After taking a look at the image, we’ll see that it’s only a troll. There’s no flag inside.
There’s also a readme.txt
cat readme.txt
Father : Try to find the flag !!!!!!!!!!!!!!
the last file is a libreoffice file. It looks like the manual of keepass. Let’s search for keepass in the dump.
strings dump | grep keepass
There’s A LOT of reference to keepass. I think that we need to find the database file.
After spending a ridiculous time trying to find it in the dump, i found on it inside the ODT file.
strings readme.odt | grep data
data/PK
data/my_safety_box
data/
data/my_safety_box
We can see that it contains a weird file name my_safety_box.
If we extract everything we binwalk and use file on it.
binwalk -e readme.odt
file _readme.odt.extracted/data/my_safety_box
_readme.odt.extracted/data/my_safety_box: Keepass password database 2.x KDBX
We got the database file.
We need a master password to be able to decrypt to database. First thing we should try is the password that we found at the beginning. The password of info being #1Godfather
I’ll use kpcli to open the database.
kpcli
KeePass CLI (kpcli) v3.1 is ready for operation.
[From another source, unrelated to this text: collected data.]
(** C9.  With a positive grid size and extents at least the window
    size, every per-dimension step-point set is non-empty, so the
    coordinates that the generator returns are at least one, and the
    index [i mod n_patches] of the emission loop never divides by
    zero: the loop runs to its end for any indices.  The generator
    does return coordinates under the conditions of C6. *)
Theorem at_least_one_coordinate (spatial_rank : Q) (img_size : list Z)
    (win_size grid_size : Z) :
  0 < grid_size ->
  (forall i d, Z.of_nat i < Qfloor spatial_rank ->
               nth_error img_size i = Some d -> win_size <= d) ->
  (forall i step_size steps,
     dimension_steps img_size win_size step_size i = Some steps -> steps <> []) /\
  (forall a,
     generate_grid_coordinates spatial_rank img_size win_size grid_size =
       Return (Some a) ->
     (1 <= shape0 a)%nat /\
     forall v indices,
       snd (emit_loop v (rows a) (Z.of_nat (shape0 a)) indices) = Return tt) /\
  (1 <= Qceiling spatial_rank ->
   Qceiling spatial_rank <= Z.of_nat (length img_size) ->
   Qfloor spatial_rank + Qceiling spatial_rank <=
     Qtruncate (spatial_rank * (2 # 1)) ->
   exists a,
     generate_grid_coordinates spatial_rank img_size win_size grid_size =
       Return (Some a)).
Proof.
  intros Hg Hext. split; [|split].
  - intros i step_size steps. apply dimension_steps_nonempty.
  - intros a Hgen.
    assert (Hn : (1 <= shape0 a)%nat).
    { destruct (generate_inv _ _ _ _ _ Hgen) as (_ & Hpos & _ & xi & Hxi & Hlen & ->).
      assert (H0 : 0 <= Qfloor spatial_rank)
        by (destruct (Qceiling_cases spatial_rank) as [[_ H]|[_ H]]; lia).
      destruct (steps_along_each_inv _ _ _ _ _ Hxi H0) as (_ & Hwin & Haux).
      unfold shape0. simpl. rewrite length_map, meshgrid_points_length.
      apply product_positive. apply Forall_forall. intros c Hc.
      apply in_map_iff in Hc. destruct Hc as (steps & <- & Hin).
      apply In_nth_error in Hin. destruct Hin as [i Hi].
      assert (Hne : steps <> []).
      { assert (Hlt : (i < length xi)%nat) by (apply nth_error_Some; congruence).
        destruct (Nat.lt_ge_cases i (Z.to_nat (Qfloor spatial_rank))) as [Hw|Ha].
        - destruct (Hwin i Hw) as (s & Hs & Hd).
          rewrite Hi in Hs. injection Hs as <-.
          now apply dimension_steps_nonempty in Hd.
        - assert (Hfc := Qfloor_le_ceiling spatial_rank).
          assert (Hi' : i = Z.to_nat (Qfloor spatial_rank)).
          { destruct (Qceiling_cases spatial_rank) as [[_ H]|[_ H]]; lia. }
          destruct (Haux ltac:(lia)) as (s & Hs & Hd).
          rewrite <- Hi', Hi in Hs. injection Hs as <-.
          now apply dimension_steps_nonempty in Hd. }
      destruct steps; [congruence|simpl; lia]. }
    split; [exact Hn|]. intros v indices.
    rewrite emit_loop_returns; [reflexivity|reflexivity|lia].
  - intros Hpos Hlen Hfit. now apply generate_returns.
Qed.
(** C3 on the request the toy client protects and the toy server
    unprotects. *)
Lemma C3_replay_witness :
  ∃ m h c',
    Core.unprotect Toy.server toy_request None = inr (m, h, c') ∧
    Core.unprotect c' toy_request None = inl ReplayDetected.
Proof.
  destruct (Core.unprotect Toy.server toy_request None)
    as [e|[[m h] c']] eqn:Hfirst.
  - exfalso.
    assert (Hok : succeeded (Core.unprotect Toy.server toy_request None) = true)
      by (vm_compute; reflexivity).
    rewrite Hfirst in Hok. discriminate Hok.
  - exists m, h, c'. split; [reflexivity|].
    apply (C3_replay_is_rejected Toy.server c' toy_request None m h);
      [|exact Hfirst].
    intros hw piv. reflexivity.
Defined.

(** ** Round trip *)

Lemma params_fields (a b : ContextArgs) :
  params_of a = params_of b →
  arg_group_id a = arg_group_id b ∧ alg_aead a = alg_aead b ∧
  alg_signature a = alg_signature b ∧ hashfun a = hashfun b.
Proof.
  intros Hp.
  repeat split;
    [ exact (f_equal gp_group_id Hp) | exact (f_equal gp_alg_aead Hp)
    | exact (f_equal gp_alg_signature Hp) | exact (f_equal gp_hash Hp) ].
Qed.

(** One direction: what a sender protects, a matching receiver
    unprotects. *)
Lemma round_trip_one `{Crypto} (s r : Context) (m : Message)
    (correlation : option Correlation) :
  aead_correct → codec_correct m → matching s r →
  ∃ pm h ws,
    Core.protect s m correlation =
      inr (pm, h, set_sequence_number (sender_sequence_number s + 1) s) ∧
    Core.unprotect r pm correlation =
      inr (m, match correlation with None => Some h | Some _ => None end,
           set_windows ws r) ∧
    (correlation = None →
     h = FromRequest (sender_id (args s))
           (Core.piv_of (sender_sequence_number s))).
Proof.
  intros Haead Hcodec
    (Hpar & Hkp & Hpeer & Hmat & Hseq & window & Hwin & Hrec & Hacc).
  destruct (params_fields _ _ Hpar) as (Hgid & Halg & Hsig & Hhash).
  unfold Core.protect, Core.protect_steps.
  rewrite bool_decide_eq_false_2 by lia.
  cbn [Core.wire Core.handle Core.after].
  destruct (ReplayWindow.check_and_record (sender_sequence_number s) window)
    as [b window'] eqn:Hcheck.
  cbn [fst] in Hacc. subst b.
  eexists _, _, (<[sender_id (args s) := window']> (recipient_replay_windows r)).
  split; [reflexivity|]. split.
  - unfold Core.unprotect. cbn [pm_kid pm_piv pm_body].
    rewrite Hpeer, Hmat, Hwin, Hrec, Hcheck.
    assert (Haad : Core.make_aad r (sender_id (args s)) correlation =
                   Core.make_aad s (sender_id (args s)) correlation).
    { unfold Core.make_aad. by rewrite Hgid, Halg, Hsig, Hhash. }
    rewrite Haad, <- Halg, <- Hsig.
    set (aad := Core.make_aad s (sender_id (args s)) correlation).
    set (ct := aead_encrypt _ _ _ aad (encode_message m)).
    destruct (Hkp (alg_signature (args s)) (aad, ct)) as [Hlen Hver].
    set (sg := sign _ _ (aad, ct)) in *.
    assert (Hsplit : (length (ct ++ sg) - signature_length (alg_signature (args s))
                      = length ct)%nat)
      by (rewrite length_app, Hlen; lia).
    rewrite Hsplit, take_app_length, drop_app_length.
    subst ct. rewrite Haead, Hver. cbn [negb]. rewrite Hcodec.
    destruct correlation; reflexivity.
  - intros ->. reflexivity.
Qed.

(** The two contexts [create_group_contexts_from_config] builds from one
    configuration match in both directions, as soon as each member's
    credential belongs to its private key and the first partial sequence
    number reconstructs to 0 on a fresh window. *)
Lemma test_contexts_match `{Crypto} (config : SharedConfig)
    (client server : Context) :
  Testing.create_group_contexts_from_config config = (Some client, Some server) →
  key_pair (cfg_client_private_key config) (cfg_client_cred config) →
  key_pair (cfg_server_private_key config) (cfg_server_cred config) →
  reconstruct None (Core.piv_of 0) = 0%Z →
  matching client server ∧ matching server client.
Proof.
  intros Hpair Hkc Hks Hrec.
  unfold Testing.create_group_contexts_from_config in Hpair.
  cbn [SimpleGroupContext_init Core.aiocoap] in Hpair.
  destruct (Core.group_context_init (Testing.client_args config))
    as [cb|] eqn:Hcb; [|discriminate].
  destruct (Core.group_context_init (Testing.server_args config))
    as [sb|] eqn:Hsb; [|discriminate].
  injection Hpair as <- <-.
  destruct (group_context_init_returned _ _ Hcb)
    as (Hca & Hcp & Hcs & Hcd & Hcw & Hcm).
  destruct (group_context_init_returned _ _ Hsb)
    as (Hsa & Hsp & Hss & Hsd & Hsw & Hsm).
  split; unfold matching; cbn zeta;
    cbn [set_cls args peers sender_sequence_number sender_material
           recipient_material recipient_replay_windows];
    rewrite Hca, Hsa, ?Hcs, ?Hss, ?Hsp, ?Hcp, ?Hsm, ?Hcm, ?Hsw, ?Hcw;
    cbn [Testing.client_args Testing.server_args Testing.config_args sender_id
           private_key sender_auth_cred arg_peers];
    rewrite lookup_singleton_eq;
    cbn [mbind option_bind fmap option_fmap option_map].
  - split; [reflexivity|]. split; [exact Hkc|]. split; [reflexivity|].
    split; [exact Hcd|]. split; [reflexivity|].
    eexists. split; [reflexivity|]. split; [exact Hrec | reflexivity].
  - split; [reflexivity|]. split; [exact Hks|]. split; [reflexivity|].
    split; [exact Hsd|]. split; [reflexivity|].
    eexists. split; [reflexivity|]. split; [exact Hrec | reflexivity].
Qed.

(** C2: over a correct cipher, signature scheme and message codec, every
    request and response make the round trip, request direction and
    response direction, between every pair of contexts that match in both
    directions; payloads, codes and options are equal.  The client and the
    server that [create_group_contexts_from_config] builds from one
    configuration are such a pair, the contexts
    [simulate_complete_communication] runs the exchange on: they make the
    round trip as they are created, as soon as each credential belongs to
    its private key. *)
Theorem C2_round_trip `{Crypto} (request response : Message) :
  aead_correct → codec_correct request → codec_correct response →
  (∀ client server,
     matching client server → matching server client →
     round_trips client server request response) ∧
  (∀ config client server,
     Testing.create_group_contexts_from_config config =
       (Some client, Some server) →
     key_pair (cfg_client_private_key config) (cfg_client_cred config) →
     key_pair (cfg_server_private_key config) (cfg_server_cred config) →
     reconstruct None (Core.piv_of 0) = 0%Z →
     round_trips client server request response).
Proof.
  intros Haead Hreq Hresp.
  assert (Hgeneral : ∀ client server,
            matching client server → matching server client →
            round_trips client server request response).
  { intros client server Hcs Hsc.
    destruct (round_trip_one client server request None Haead Hreq Hcs)
      as (pm1 & h1 & ws & Hp1 & Hu1 & _).
    assert (Hsc' : matching (set_windows ws server)
                     (set_sequence_number (sender_sequence_number client + 1)
                        client)) by exact Hsc.
    destruct (round_trip_one _ _ response (Some h1) Haead Hresp Hsc')
      as (pm2 & h2 & ws2 & Hp2 & Hu2 & _).
    eexists pm1, h1, _, _, pm2, h2, _, _.
    split; [exact Hp1|]. split; [exact Hu1|]. split; [exact Hp2|exact Hu2]. }
  split; [exact Hgeneral|].
  intros config client server Hpair Hkc Hks Hrec.
  destruct (test_contexts_match config client server Hpair Hkc Hks Hrec)
    as [Hcs Hsc].
  exact (Hgeneral client server Hcs Hsc).
Qed.

(** ** The stand-in primitives satisfy the laws assumed of them *)

Lemma byte_of_Z_value (v : Z) :
  Z.of_N (Byte.to_N (Core.byte_of_Z v)) = (v mod 256)%Z.
Proof.
  unfold Core.byte_of_Z.
  assert (Hrange : (0 ≤ v mod 256 < 256)%Z) by (apply Z.mod_pos_bound; lia).
  destruct (Byte.of_N (Z.to_N (v mod 256))) as [b|] eqn:Hb; cbn [default].
  - apply Byte.to_of_N in Hb. unfold id. rewrite Hb. lia.
  - apply Byte.of_N_None_iff in Hb. lia.
Qed.

Lemma be_value_snoc (l : bytes) (x : Byte.byte) (acc : Z) :
  Toy.be_value (l ++ [x]) acc =
  (256 * Toy.be_value l acc + Z.of_N (Byte.to_N x))%Z.
Proof.
  revert acc. induction l as [|y l IH]; intros acc; cbn; [reflexivity|].
  apply IH.
Qed.

Lemma be_value_be_bytes (n : nat) (v : Z) :
  (0 ≤ v < 256 ^ Z.of_nat n)%Z →
  Toy.be_value (Core.be_bytes n v) 0 = v.
Proof.
  revert v. induction n as [|n IH]; intros v Hv.
  - cbn in *. lia.
  - cbn [Core.be_bytes]. rewrite be_value_snoc, byte_of_Z_value.
    rewrite IH; [symmetry; apply Z.div_mod; lia|].
    rewrite Nat2Z.inj_succ, Z.pow_succ_r in Hv by lia.
    split; [apply Z.div_pos; lia|].
    apply Z.div_lt_upper_bound; lia.
Qed.

Lemma toy_nonce_injective : @nonce_injective Toy.crypto.
Proof.
  intros iv sid s1 s2 H1 H2 Heq.
  change (iv ++ sid ++ Core.be_bytes 8 s1 = iv ++ sid ++ Core.be_bytes 8 s2)
    in Heq.
  apply app_inv_head, app_inv_head in Heq.
  assert (Hbound : (Core.MAX_SEQ < 256 ^ Z.of_nat 8)%Z) by reflexivity.
  rewrite <- (be_value_be_bytes 8 s1), <- (be_value_be_bytes 8 s2) by lia.
  by rewrite Heq.
Qed.

Lemma toy_aead_correct : @aead_correct Toy.crypto.
Proof.
  intros alg key nonce aad pt. cbn.
  rewrite take_app_length, drop_app_length.
  by rewrite bool_decide_eq_true_2.
Qed.

Lemma toy_key_pair (sk cred : bytes) :
  Toy.signer sk = Toy.signer cred → @key_pair Toy.crypto sk cred.
Proof.
  intros Hsame alg msg. cbn. split; [reflexivity|].
  unfold Toy.signature_of. rewrite Hsame. by rewrite bool_decide_eq_true_2.
Qed.

Lemma toy_contexts_match :
  @matching Toy.crypto Toy.client Toy.server ∧
  @matching Toy.crypto Toy.server Toy.client.
Proof.
  split; unfold matching; cbn zeta.
  - split; [vm_compute; reflexivity|].
    split; [apply toy_key_pair; vm_compute; reflexivity|].
    split; [vm_compute; reflexivity|]. split; [vm_compute; reflexivity|].
    split; [vm_compute; reflexivity|].
    eexists. split; [vm_compute; reflexivity|].
    split; vm_compute; reflexivity.
  - split; [vm_compute; reflexivity|].
    split; [apply toy_key_pair; vm_compute; reflexivity|].
    split; [vm_compute; reflexivity|]. split; [vm_compute; reflexivity|].
    split; [vm_compute; reflexivity|].
    eexists. split; [vm_compute; reflexivity|].
    split; vm_compute; reflexivity.
Qed.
Type 'help' for a description of available commands.
Type 'help <command>' for details on individual commands.
kpcli:/> open my_safety_box
Please provide the master password: ***********
And we’re in.
kpcli:/> ls
=== Groups ===
my_safety_box/
kpcli:/> cd my_safety_box/
kpcli:/my_safety_box> ls
=== Groups ===
eMail/
General/
Homebanking/
Internet/
Network/
Recycle Bin/
Windows/
=== Entries ===
0. Sample Entry keepass.info
1. Sample Entry #2 keepass.info/help/kb/testform.
kpcli:/my_safety_box>
After checking all folders, the only one that has password is Internet.
kpcli:/my_safety_box> cd Internet/
kpcli:/my_safety_box/Internet> ls
...
4239. Root-me root-me.org
4240. Root-me root-me.org
4241. Root-me root-me.org
kpcli:/my_safety_box/Internet>
Well that’s a problem. There’s 4241 password entries. We’ll export all password in a cvs format. This will be easier for us to spot any weird password or pattern between the passwords. Sadly, i couldn’t find a way to export it using pkcli, so i had to export it using keepass2 for linux.
Once that is done, we end up with a cvs file that contains 4242 lines. One anomaly stands up. Line 2017 contains a WAYYY longer password than the other ones. They also all have the same user name ‘makhno’. Makhno seems to be the username of the user that created the challenge.
The string looks like base64. The alphabet matches and the fact that the strings end with a ‘=’ is a dead giveaway. I tried decoding then pass the result as the password but it didn’t work.
After trying way to many different things, i skiped the most obvious one.
Why not try to decode it again and again and again? I’ll put the string in the file pass and decode it.
cat pass | base64 -d | base64 -d | base64 -d | base64 -d | base64 -d | base64 -d | base64 -d | base64 -d | base64 -d | base64 -d | base64 -d | base64 -d | base64 -d | base64 -d | base64 -d | base64 -d | base64 -d | base64 -d | base64 -d | base64 -d | base64 -d
After a couple of base64 decode we’ll get our answer.